## INSTRUCTIONS FOR THE TASK
Output exactly the first line of the listing and each line after it, through the line that contains "(_ || _); [by left|]."; add nothing else.

......

Lemma check_answers_refused answers acc :
  Exists (fun text => exists a, ip_address (unscoped text) = Some a /\ internal a) answers ->
  check_answers false acc answers = Err destination_unsafe.
Proof.
  clear nfkc. revert acc. induction answers as [|text answers IH]; intros acc; [by intros ?%Exists_nil|].
  intros H. cbn [check_answers].
  assert (Hcase : check_answer false acc text = Err destination_unsafe \/
    exists acc', check_answer false acc text = Ok acc').
  { unfold check_answer. destruct (ip_address _); [|by left]. destruct (_ || _); [by left|].
    cbn. destruct (negb _); [by left|right; eauto]. }
  apply Exists_cons in H as [(a & Ha & Hi)|H].
  - assert (E : check_answer false acc text = Err destination_unsafe); [|by rewrite E].
    unfold check_answer. rewrite Ha. destruct (_ || _); [done|]. cbn. by rewrite internal_not_global.
  - destruct Hcase as [->|[acc' ->]]; [done|]. by apply IH.
Qed.

(** C17: No way inside. If any answer of the resolver, whatever the others are, is a
    private, shared, loopback, link-local, unique local or unspecified address
    ([internal]), in version 4, version 6 or mapped from one to the other, a guard that
    is not told to allow private targets ends the attempt for good with
    DESTINATION_UNSAFE. *)
Theorem internal_addresses_are_refused url expected resolver u host p answers :
  urlsplit nfkc url = Some u -> py_lower (scheme u) ∈ ["rtmp"; "rtmps"] -> hostname u = Some host ->
  destination_port u (py_lower (scheme u)) = Ok p -> resolver host p = Ok answers ->
  Exists (fun text => exists a, ip_address (unscoped text) = Some a /\ internal a) answers ->
  validate_destination_runtime url expected false resolver =
    Err (DestinationGuardError "DESTINATION_UNSAFE" true).
Proof.
  intros Hu Hs Hh Hp Hr Hex. unfold validate_destination_runtime.
  rewrite Hu, Hh, (bool_decide_eq_true_2 _ Hs). cbn [negb raise_if mbind result_bind].
  rewrite Hp. cbn [mbind result_bind]. rewrite Hr. cbn [mbind result_bind].
  rewrite bool_decide_eq_false_2 by (intros ->; by apply Exists_nil in Hex).
  cbn [raise_if mbind result_bind]. by rewrite check_answers_refused.
Qed.
End guard.

Section examples.
Definition demo_resolver (answers : list string) (_ : string) (_ : Z) : result (list string) := Ok answers.
Definition demo_guard_run (expected : option string) (answers : list string) : result DestinationResolution :=
  validate_destination_runtime (fun s => s) false false "rtmps://live.example/app/key" expected false
    (demo_resolver answers).

Lemma internal_addresses_are_refused_witness :
  demo_guard_run None ["8.8.8.8"; "::ffff:10.1.2.3"] = Err (DestinationGuardError "DESTINATION_UNSAFE" true).
Proof.
  apply (internal_addresses_are_refused (fun s => s) false false "rtmps://live.example/app/key" None
    (demo_resolver ["8.8.8.8"; "::ffff:10.1.2.3"]) (Split "rtmps" "live.example" "/app/key" EmptyString EmptyString)
    "live.example" 443 ["8.8.8.8"; "::ffff:10.1.2.3"]).
  - vm_compute. reflexivity.
  - apply list_elem_of_further, list_elem_of_here.
  - vm_compute. reflexivity.
  - vm_compute. reflexivity.
  - reflexivity.
  - apply Exists_cons. right. apply Exists_cons. left. exists (V6 (65535 * 2 ^ 32 + ip4 10 1 2 3) None).
    split; [vm_compute; reflexivity|]. left. split; [reflexivity|]. left. right. left. vm_compute. split; discriminate.
Defined.

Example guard_examples :
  (demo_guard_run (Some "8.8.8.8") ["8.8.4.4"; "8.8.8.8"; "8.8.4.4"],
   demo_guard_run (Some "9.9.9.9") ["8.8.8.8"], demo_guard_run None [], demo_guard_run None ["169.254.169.254"]) =
  (Ok (Resolution "live.example" 443 ["8.8.4.4"; "8.8.8.8"]), Err dns_changed, Err dns_failed,
   Err destination_unsafe).
Proof. vm_compute. reflexivity. Qed.
End examples.
#[export] Instance forward_monotonic : Resp forward monotonic.
Proof. forward_step. Qed.
#[export] Instance forward_stop : Resp forward stop_is_set.
Proof. forward_step. Qed.
#[export] Instance forward_poll : Resp forward connection_poll.
Proof. forward_step. Qed.
#[export] Instance forward_recv : Resp forward connection_recv.
Proof. forward_step. Qed.
#[export] Instance forward_alive : Resp forward is_alive.
Proof. forward_step. Qed.
#[export] Instance forward_told : Resp forward told_stop.
Proof. forward_step. Qed.
#[export] Instance forward_exitcode : Resp forward exitcode.
Proof. forward_step. Qed.
#[export] Instance forward_join f : Resp forward (join f).
Proof. forward_step. Qed.
#[export] Instance forward_reported m : Resp forward (reported m).
Proof. forward_step. Qed.
#[export] Instance forward_signal a : Resp forward (signal a).
Proof.
  intros w. unfold signal. destruct (signal_at _ _) as [[]|]; unfold forward; cbn; (split; [done|lia]).
Qed.
#[export] Instance forward_deadline f : Resp forward (deadline_after f).
Proof. unfold deadline_after. solve_resp. Qed.
#[export] Instance forward_reap a b c : Resp forward (reap_child a b c).
Proof. unfold reap_child. solve_resp. Qed.
#[export] Instance forward_fence f : Resp forward (fence t f).
Proof. unfold fence. solve_resp. Qed.
#[export] Instance forward_refresh s : Resp forward (refresh_liveness t s).
Proof. unfold refresh_liveness. solve_resp. Qed.
#[export] Instance forward_check_stop now s : Resp forward (check_stop t now s).
Proof. unfold check_stop. solve_resp. Qed.

Lemma forward_call_back f m n : going_on f -> Resp forward (call_back f m n).
Proof. destruct f; cbn; [|apply _]. intros Hf. apply resp_bind; [apply _|apply _|intros _; apply Hf]. Qed.

Context (Hconnected : going_on on_connected) (Hprogress : going_on on_progress).

#[local] Instance forward_message m s : Resp forward (handle_message t on_connected on_progress m s).
Proof using All.
  pose proof (fun f m n => forward_call_back f m n) as Hcb.
  destruct m; cbn [handle_message]; solve_resp; by apply Hcb.
Qed.

#[local] Instance forward_receive s : Resp forward (receive_message t on_connected on_progress s).
Proof using All. unfold receive_message. solve_resp. Qed.

#[local] Instance forward_deadlines s : Resp forward (check_deadlines t s).
Proof. unfold check_deadlines. solve_resp. Qed.

(** The deadline of a stop stays once it is set. *)
Class Stops (d : option float) (m : AM (watch + ChildAttemptResult)) : Prop :=
  stops : forall w s w', m w = (Ok (inl s), w') -> stop_deadline s = d.

#[export] Instance stops_bind {A} d (m : AM A) f : (forall a, Stops d (f a)) -> Stops d (m ≫= f).
Proof. intros Hf w s w' (a & w1 & _ & H)%bind_ok. by eapply Hf. Qed.
#[export] Instance stops_result d r : Stops d (mret (inr r)).
Proof. by intros w s w' [? _]%ret_ok. Qed.
#[export] Instance stops_raise d e : Stops d (raise e).
Proof. by intros w s w'. Qed.
#[export] Instance stops_continue s : Stops (stop_deadline s) (mret (inl s)).
Proof. by intros w s' w' [[= <-] _]%ret_ok. Qed.

Lemma stops_refresh s : Stops (stop_deadline s) (s' ← refresh_liveness t s; mret (inl s')).
Proof.
  clear Hconnected Hprogress. unfold refresh_liveness.
  intros w s' w' (s1 & w1 & H & [[= <-] _]%ret_ok)%bind_ok. destruct (liveness_deadline s).
  - apply bind_ok in H as (d & w2 & _ & H). by apply ret_ok in H as [-> _].
  - by apply ret_ok in H as [-> _].
Qed.
Example polled :
  let run := poll_all demo_poll ((fun p => demo_sample p.1 p.2) <$>
    [(1, 1); (2, 0); (3, 2); (5, 3); (6, 4); (11, 5); (12, 5); (17, 5)]) (fresh_watch demo_poll) in
  (run.1.2, run.2) = ([ReportConnected 4; ReportProgress 5], Some (AttemptResult "TIMEOUT" true 5 false None None)).
Proof. vm_compute. reflexivity. Qed.

Lemma connected_means_stable_witness :
  exists y, run_starts (((fun p => demo_sample p.1 p.2) <$> [(1, 1); (2, 0); (3, 2); (5, 3)]) ++ [demo_sample 6 4]) y /\
    flt (fsub (of_Z 6) (sample_now y)) (of_Z 3) = false.
Proof.
  destruct (connected_means_stable demo_poll ((fun p => demo_sample p.1 p.2) <$> [(1, 1); (2, 0); (3, 2); (5, 3)])
    (demo_sample 6 4) (SinkWatch false 3 (3, 0) (of_Z 5) (Some (of_Z 3)) fzero)
    (SinkWatch true 4 (4, 0) (of_Z 6) (Some (of_Z 3)) (of_Z 6)) [ReportConnected 4] None 4) as (_ & _ & y & Hy & Hf).
  - vm_compute. reflexivity.
  - vm_compute. reflexivity.
  - apply list_elem_of_here.
  - exists y. split; [exact Hy|exact Hf].
Defined.
End examples.
(* ===== verification/AuthStoreTheorems.v ===== *)
(** * User accounts and sessions: theorems

    Who can log in, what a history of operations does to the accounts, and when a
    session ends. *)

From S2P Require Import Prelude PyFloat Sha256 PyValue Json Effects Authority PyText TextFacts Uuid IpAddress Url StateFile AuthStore AuthStoreFacts.

(** ** Accounts *)
Section accounts.
Context (it : Z).

Let users_of (d : dict) : dict := dict_field d "users".
Let seen (w : world unit) : option dict := @visible (users_format it) w.
Let stored (w : world unit) : option dict := @document (users_format it) w.

(** The identifiers to come are new: not empty, all different, and none of them is
    that of an account. *)
Definition fresh_ids (w : world unit) : Prop :=
  (forall n, uuid (environment w) n <> EmptyString) /\
  (forall n m, uuid (environment w) n = uuid (environment w) m -> n = m) /\
  (forall d n, @visible (users_format it) w = Some d -> (uuids (environment w) <= n)%nat ->
     dict_field d "users" !! uuid (environment w) n = None).

(** What a step may do to the accounts: they are kept, and the new ones have fresh
    identifiers. *)
Definition account_step (w w' : world unit) : Prop :=
  later w w' /\
  (forall d', @visible (users_format it) w' = Some d' -> exists d, @visible (users_format it) w = Some d /\
     dict_field d "users" ⊆ dict_field d' "users" /\
     forall id, is_Some (dict_field d' "users" !! id) -> is_Some (dict_field d "users" !! id) \/
       exists n, id = uuid (environment w) n /\ (uuids (environment w) <= n < uuids (environment w'))%nat) /\
  (is_Some (@document (users_format it) w) -> is_Some (@document (users_format it) w')).

#[export] Instance account_step_preorder : PreOrder account_step.
Proof.
  split.
  - intros w. split; [done|]. split; [|done]. intros d Hd. exists d. split; [done|]. split; [done|]. by left.
  - intros w1 w2 w3 (L1 & V1 & D1) (L2 & V2 & D2). split; [by etrans|]. split; [|auto].
    intros d3 (d2 & H2 & S2 & N2)%V2. destruct (V1 d2 H2) as (d1 & H1 & S1 & N1).
    exists d1. split; [done|]. split; [by etrans|].
    destruct L1 as (_ & Eu1 & _ & Hl1), L2 as (_ & Eu2 & _ & Hl2).
    intros id [Hid|(n & -> & Hn)]%N2.
    + destruct (N1 id Hid) as [?|(n & -> & Hn)]; [by left|right]. exists n. split; [done|lia].
    + right. exists n. split; [congruence|lia].
Qed.
Lemma save_ret_edit {B} d d' (a : B) w : reading d w -> doc_step d d' -> edits w ((_save nfkc d' ;; mret a) w).2.
Proof. intros Hr Hs. apply (resp_bind_post edits); [by apply (save_edit d)|done]. Qed.

(** An operation with one locked phase, on the record that its owner sees. *)
Lemma owned_edit {B} kind id u (k : dict -> dict -> FM B) w :
  (forall d item w1, reading d w1 -> dict_field d kind !! id = Some (VDict item) -> owned_by u item = true ->
     edits w1 (k d item w1).2) ->
  drawing w -> edits w (_catalog_lock nfkc (d ← _load nfkc; item ← lift (_get_owned d kind id u); k d item) w).2.
Proof.
  intros Hk Hw. apply locked_edit; [|done]. intros d w1 Hr. apply (lift_edit _ _ d); [done|].
  intros item [Ho Hu]%get_owned_ok. by apply Hk.
Qed.

Lemma create_destination_edits u type name url ref w :
  who u -> drawing w -> edits w (create_destination nfkc u type name url ref w).2.
Proof.
  intros Hu Hw. unfold create_destination. apply (resp_bind_post edits); [apply resp_lift, _|].
  intros [] w1 [Hv ->]%lift_ok. apply locked_edit; [|done]. clear w Hw. intros d w Hr.
  apply (now_edit _ d); [done|]. clear w Hr. intros now w Hr.
  apply (uuid_edit _ d); [done|]. clear w Hr. intros id w Hid Hr. cbv zeta.
  apply (save_ret_edit d); [done|]. by eapply put_item_step, step_create_destination.
Qed.

Lemma update_destination_edits id u name url ref enabled w :
  who u -> drawing w -> edits w (update_destination nfkc id u name url ref enabled w).2.
Proof.
  intros Hu Hw. unfold update_destination. apply (resp_bind_post edits); [destruct url; [by apply resp_lift, _|done]|].
  intros [] w1 Hv. assert (Hw1 : drawing w1) by (destruct url; [by apply lift_ok in Hv as [_ ->]|by apply ret_ok in Hv as [_ ->]]).
  clear w Hw Hv. apply owned_edit; [|done]. clear w1 Hw1. intros d item w Hr Ho Hown.
  apply (now_edit _ d); [done|]. clear w Hr. intros now w Hr. cbv zeta.
  apply (save_ret_edit d); [done|]. eapply put_item_step; [done|]. by eapply step_update_destination.
Qed.

Lemma delete_edits kind id u w :
  kind ∈ ["destinations"; "assets"] -> who u -> drawing w ->
  edits w (_catalog_lock nfkc (d ← _load nfkc; lift (_get_owned d kind id u) ;; _save nfkc (del_item d kind id)) w).2.
Proof.
  intros Hk Hu Hw. apply owned_edit; [|done]. clear w Hw. intros d item w Hr Ho Hown.
  apply (save_edit d); [done|]. eapply del_item_step; [done|]. by eapply step_delete.
Qed.
(** A stored secret is the one that is resolved. After a successful [put], in every
    later world with the same file, the owner's name resolves to that text, and
    every name of another digest to what it resolved to before; the file holds only
    what [encrypt] made of the text. *)
Theorem stored_secret_is_resolved u s text now w d w1 w2 :
  (forall nonce m, decrypt (encrypt nonce m) = Some m) -> (forall nonce m, encrypt nonce m <> EmptyString) ->
  put u s text now w = (Ok d, w1) -> view w2 = view w1 -> no_faults w2 ->
  (resolve u s w2).1 = Ok text /\
  exists m, view w = Some m /\
    forall u' s', _key u' s' <> _key u s -> no_faults w -> (resolve u' s' w2).1 = (resolve u' s' w).1.
Proof.
  intros Hdec Hne Hput Hv2 Hn2. unfold put in Hput.
  apply bind_ok in Hput as ([] & w0 & [Hg ->]%guard_err_ok & Hput).
  apply orb_false_iff in Hg as [[Hu Hs]%orb_false_iff _].
  apply bind_ok in Hput as (current & wt & Ht & Hput).
  assert (Hcur : _finite_timestamp (VFloat current) = Ok current /\ view wt = view w).
  { destruct now as [v|].
    - apply lift_ok in Ht as [Ht ->]. split; [|done]. unfold _finite_timestamp in *.
      destruct (nonneg_number v) as [f|] eqn:E; [|done]. injection Ht as ->.
      apply nonneg_number_spec in E as [E1 E2]. by rewrite nonneg_number_float.
    - apply bind_ok in Ht as (t & w4 & Ht & [Hf ->]%lift_ok).
      apply time_time_ok in Ht as (_ & _ & Ef & Eu & _). split; [|unfold view; by rewrite Ef, Eu].
      unfold _finite_timestamp in *. destruct (nonneg_number (VFloat t)) as [f|] eqn:E; [|done]. injection Hf as ->.
      pose proof (nonneg_number_spec _ _ E) as [E1 E2]. by rewrite nonneg_number_float. }
  destruct Hcur as [Hcur Evt].
  apply bind_ok in Hput as (nonce & wn & Hnonce & Hput). cbv zeta in Hput.
  apply uuid4_ok in Hnonce as (_ & _ & Ef & Eu & _).
  assert (Evn : view wn = view w) by (rewrite <- Evt; unfold view; by rewrite Ef, Eu).
  apply locked_ok in Hput as (wl & Hvl & _ & _ & _ & _ & Hb). rewrite Evn in Hvl.
  apply bind_ok in Hb as (m & wm & [= <- <-] & Hb).
  apply bind_ok in Hb as (created & wc & Hc & Hb).
  assert (Hcr : wc = wl /\ _finite_timestamp (VFloat created) = Ok created).
  { destruct (secrets (mem wl) !! _) as [old|] eqn:E; [|by apply ret_ok in Hc as [-> ->]].
    apply lift_ok in Hc as [Hc ->]. split; [done|]. unfold _finite_timestamp in *.
    destruct (nonneg_number _) as [f|] eqn:En; [|done]. injection Hc as ->.
    apply nonneg_number_spec in En as [E1 E2]. by rewrite nonneg_number_float. }
  destruct Hcr as [-> Hcr]. apply bind_ok in Hb as ([] & wp & [= <-] & Hb).
  apply bind_ok in Hb as ([] & w3 & Hp & [_ ->]%ret_ok).
  set (rec := secret_record u s (encrypt nonce text) created current) in *.
  assert (Hl : loaded (SecretMem (<[_key u s := rec]> (secrets (mem wl))))).
  { intros k r. cbn. destruct (decide (k = _key u s)) as [->|Hk].
    - rewrite lookup_insert_eq. intros [= <-]. unfold rec, secret_record.
      rewrite ?list_to_map_cons. cbn [fst snd]. unfold validated_secret.
      unfold secret_text. record_fields. rewrite Hu. cbn. record_fields. rewrite Hs. cbn. record_fields.
      rewrite (proj2 (str_empty_false _) (Hne nonce text)). cbn. rewrite String.eqb_refl. cbn.
      record_fields. rewrite Hcr. cbn. record_fields. rewrite Hcur. done.
    - rewrite lookup_insert_ne by done. intros Hr. apply (view_loaded _ _ Hvl k r Hr). }
  pose proof (persist_secrets_ok _ _ _ Hp Hl) as Hv1. rewrite Hv1 in Hv2. split.
  - rewrite (resolve_run u s w2 _ Hn2 Hv2). cbn. rewrite lookup_insert_eq.
    unfold rec, secret_record. rewrite ?list_to_map_cons. cbn [fst snd]. record_fields. by rewrite Hdec.
  - exists (mem wl). split; [done|]. intros u' s' Hk Hn.
    rewrite (resolve_run u' s' w2 _ Hn2 Hv2), (resolve_run u' s' w _ Hn Hvl). cbn.
    by rewrite lookup_insert_ne by congruence.
Qed.
End fernet.
Definition _bootstrap_locked (request : BootstrapRequest) (digest : string) : TM dict :=
  authority ← on_files _read_authority;
  match consumed_token authority digest with
  | Some consumed => replay_bootstrap request authority consumed
  | None =>
      now ← on_files (on_nodes time_time);
      bootstrap_at ← lift (_require_finite_number (VFloat now));
      hours ← lift deadline_hours;
      configured_deadline ← lift (_require_finite_number (VFloat (fadd bootstrap_at (fmul hours (of_Z 3600)))));
      assigned_session ← _resolve_assigned_session (req_provider_server_id request);
      '(node_id, authority) ← lift (_issue_node_id authority);
      session_id ← match assigned_session with
                   | Some session => mret (node_text session "session_id")
                   | None => on_files (on_nodes uuid4)
                   end;
      let absolute_deadline :=
        match assigned_session with
        | Some session => default configured_deadline (number_as_float (py_get session "absolute_deadline_at"))
        | None => configured_deadline
        end in
      absolute_deadline ← lift (_require_finite_number (VFloat absolute_deadline));
      match assigned_session with
      | Some _ => conflict_errors (on_sessions (
                    bind_node session_id node_id (req_boot_id request) (req_provider_server_id request) None)) ;;
                  mret tt
      | None => mret tt
      end ;;
      let node := new_node node_id session_id assigned_session request absolute_deadline bootstrap_at in
      let authority := put_token (put_node authority node_id node) digest
                         (token_record node_id session_id request bootstrap_at) in
      on_files (_write_legacy_token_fuse digest node_id session_id bootstrap_at) ;;
      on_files (_write_authority authority) ;;
      _bootstrap_response node assigned_session (req_node_access_token request) (VFloat bootstrap_at)
  end.

Definition bootstrap (request : BootstrapRequest) (authorization : option string) : TM dict :=
  token ← lift (_bearer authorization);
  guard_err (negb (bool_decide (hash_token token ∈ configured_token_digests))) (HTTPException 401) ;;
  site_lock (_bootstrap_locked request (hash_token token)).

(** ** Heartbeats *)
Definition reported_node (node : dict) (request : HeartbeatRequest) (observed_at : float) : dict :=
  let node :=
    <["egress_connected" := VBool (req_egress_connected request)]>
      (<["active_publisher" := VBool (req_active_publisher request)]>
        (<["media_health" := VStr (req_media_health request)]>
          (<["last_heartbeat_at" := VFloat observed_at]>
            (<["status" := VStr (req_status request)]> node)))) in
  let node := match req_software_version request with
              | Some s => if str_empty s then node else <["software_version" := VStr s]> node
              | None => node
              end in
  let node := set_given "cpu_percent" (VFloat <$> req_cpu_percent request) node in
  let node := set_given "memory_mb" (VFloat <$> req_memory_mb request) node in
  set_given "deadline_remaining_seconds" (VFloat <$> req_deadline_remaining request) node.

Definition session_assigned (node : dict) : bool := truthy (py_get node "session_assigned").

(** [try: m; node.pop(field, None) except (KeyError, RuntimeError) as exc:
    node[field] = str(exc)[:200]] *)
Definition noting {A} (field : string) (node : dict) (m : TM A) : TM dict := fun s =>
  match m s with
  | (Ok _, s') => (Ok (delete field node), s')
  | (Err e, s') => if is_node_error e then (Ok (<[field := VStr (py_take 200 (exc_text e))]> node), s') else (Err e, s')
  end.

Definition ingest_report (node_id : string) (node : dict) (current : dict) (observed_at : float) : TM dict :=
  '(node, event_types) ← lift (_append_ingest_events node (py_get node "ingest") current observed_at);
  let node := <["ingest" := VDict current]> node in
  if session_assigned node then
    noting "session_event_error" node (on_sessions (
      apply_ingest_observation recovery_stable_seconds (node_text node "session_id") node_id event_types current
        (Some (VFloat observed_at))))
  else mret node.

Fixpoint append_egress_to_session (session_id : string) (event_types : list string) (reason : option string)
    (payload : dict) (occurred_at : float) : SM unit :=
  match event_types with
  | [] => mret tt
  | event_type :: rest =>
      append_event session_id event_type reason (Some payload) "node-agent" (Some (VFloat occurred_at)) ;;
      append_egress_to_session session_id rest reason payload occurred_at
  end.

Definition _apply_egress_to_session (session_id node_id : string) (event_types : list string) (current : dict)
    (occurred_at : float) : SM unit :=
  found ← get session_id;
  match found with
  | None => raise KeyError
  | Some session =>
      guard_err (negb (is_null (py_get session "node_id") || py_eq (py_get session "node_id") (VStr node_id)))
        RuntimeError ;;
      if negb (value_in (py_get session "status") ACTIVE_STATES) then mret tt
      else
        let payload := _egress_payload node_id current in
        let reason := py_get payload "reason_code" in
        append_egress_to_session session_id event_types
          (if truthy reason then Some (py_take 100 (name_text reason)) else None) payload occurred_at ;;
        update session_id (list_to_map
          [("egress_status", py_get current "status"); ("egress_connected", VBool (obs_bool current "connected"));
           ("egress_last_reason", py_get current "reason_code"); ("egress_updated_at", py_get current "observed_at")]) ;;
        mret tt
  end.

Definition egress_report (node_id : string) (node : dict) (current : dict) (observed_at : float) : TM dict :=
  '(node, event_types) ← lift (_append_egress_events node (py_get node "egress") current observed_at);
  let node := <["egress_connected" := VBool (obs_bool current "connected")]> (<["egress" := VDict current]> node) in
  if session_assigned node && negb (bool_decide (event_types = [])) then
    noting "egress_session_event_error" node (on_sessions (
      _apply_egress_to_session (node_text node "session_id") node_id event_types current observed_at))
  else mret node.

Definition relay_report (node_id : string) (node : dict) (current : dict) (observed_at : float) : TM dict :=
  '(node, event_types) ← lift (_append_relay_client_events node (py_get node "relay_client") current observed_at);
  let node := <["relay_client" := VDict current]> node in
  if session_assigned node && negb (bool_decide (event_types = [])) then
    noting "relay_client_session_event_error" node (on_sessions (
      apply_relay_client_observation (node_text node "session_id") node_id event_types current))
  else mret node.

(** The Node as the observation of its media left it, with the note of an error. *)
Definition health_report (node_id : string) (node : dict) (request : HeartbeatRequest) : TM dict :=
  if session_assigned node then
    '(node, outcome) ← on_sessions (apply_pipeline_health node node_id (node_text node "session_id")
      (req_status request) (req_media_health request) (py_get node "last_heartbeat_at")
      (media_health_failure_grace_seconds env));
    noting "pipeline_session_event_error" node (lift outcome)
  else mret node.

Definition when_reported (observation : option dict) (node : dict) (report : dict -> dict -> TM dict) : TM dict :=
  match observation with Some current => report node current | None => mret node end.

Definition _heartbeat_locked (node_id : string) (request : HeartbeatRequest) (authorization : option string)
    : TM dict :=
  authority ← on_files _read_authority;
  match py_get (dict_field authority "nodes") node_id with
  | VDict node =>
      lift (_require_node_access node authorization) ;;
      now ← on_files (on_nodes time_time);
      observed_at ← lift (_require_finite_number (VFloat now));
      let node := reported_node node request observed_at in
      (if session_assigned node then
         recorded ← on_sessions (record_node_heartbeat (node_text node "session_id") node_id (node_text node "boot_id")
           (VFloat observed_at)
           (String.eqb (req_status request) "READY" && String.eqb (req_media_health request) "running"));
         guard_err (negb recorded) (HTTPException 409)
       else mret tt) ;;
      node ← when_reported (req_ingest request) node (fun n c => ingest_report node_id n c observed_at);
      node ← when_reported (req_egress request) node (fun n c => egress_report node_id n c observed_at);
      node ← when_reported (req_relay_client request) node (fun n c => relay_report node_id n c observed_at);
      node ← health_report node_id node request;
      on_files (_write_authority (put_node authority node_id node)) ;;
      mret {[ "desired_state" := py_get_or node "desired_state" (VStr "RUNNING") ]}
  | _ => raise (HTTPException 404)
  end.

Definition heartbeat (node_id : string) (request : HeartbeatRequest) (authorization : option string) : TM dict :=
  site_lock (_heartbeat_locked node_id request authorization).

(** ** Operators *)
Definition stop_node (node_id : string) (authorization : option string) : TM dict :=
  lift (_require_admin_access authorization) ;;
  site_lock (
    authority ← on_files _read_authority;
    match py_get (dict_field authority "nodes") node_id with
    | VDict node =>
        on_files (_write_authority (put_node authority node_id
          (<["status" := VStr "STOPPING"]> (<["desired_state" := VStr "STOPPED"]> node)))) ;;
        mret (list_to_map [("node_id", VStr node_id); ("desired_state", VStr "STOPPED")])
    | _ => raise (HTTPException 404)
    end).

......

## SOLUTION TO THE EXERCISE
Lemma check_answers_refused answers acc :
  Exists (fun text => exists a, ip_address (unscoped text) = Some a /\ internal a) answers ->
  check_answers false acc answers = Err destination_unsafe.
Proof.
  clear nfkc. revert acc. induction answers as [|text answers IH]; intros acc; [by intros ?%Exists_nil|].
  intros H. cbn [check_answers].
  assert (Hcase : check_answer false acc text = Err destination_unsafe \/
    exists acc', check_answer false acc text = Ok acc').
  { unfold check_answer. destruct (ip_address _); [|by left]. destruct (_ || _); [by left|].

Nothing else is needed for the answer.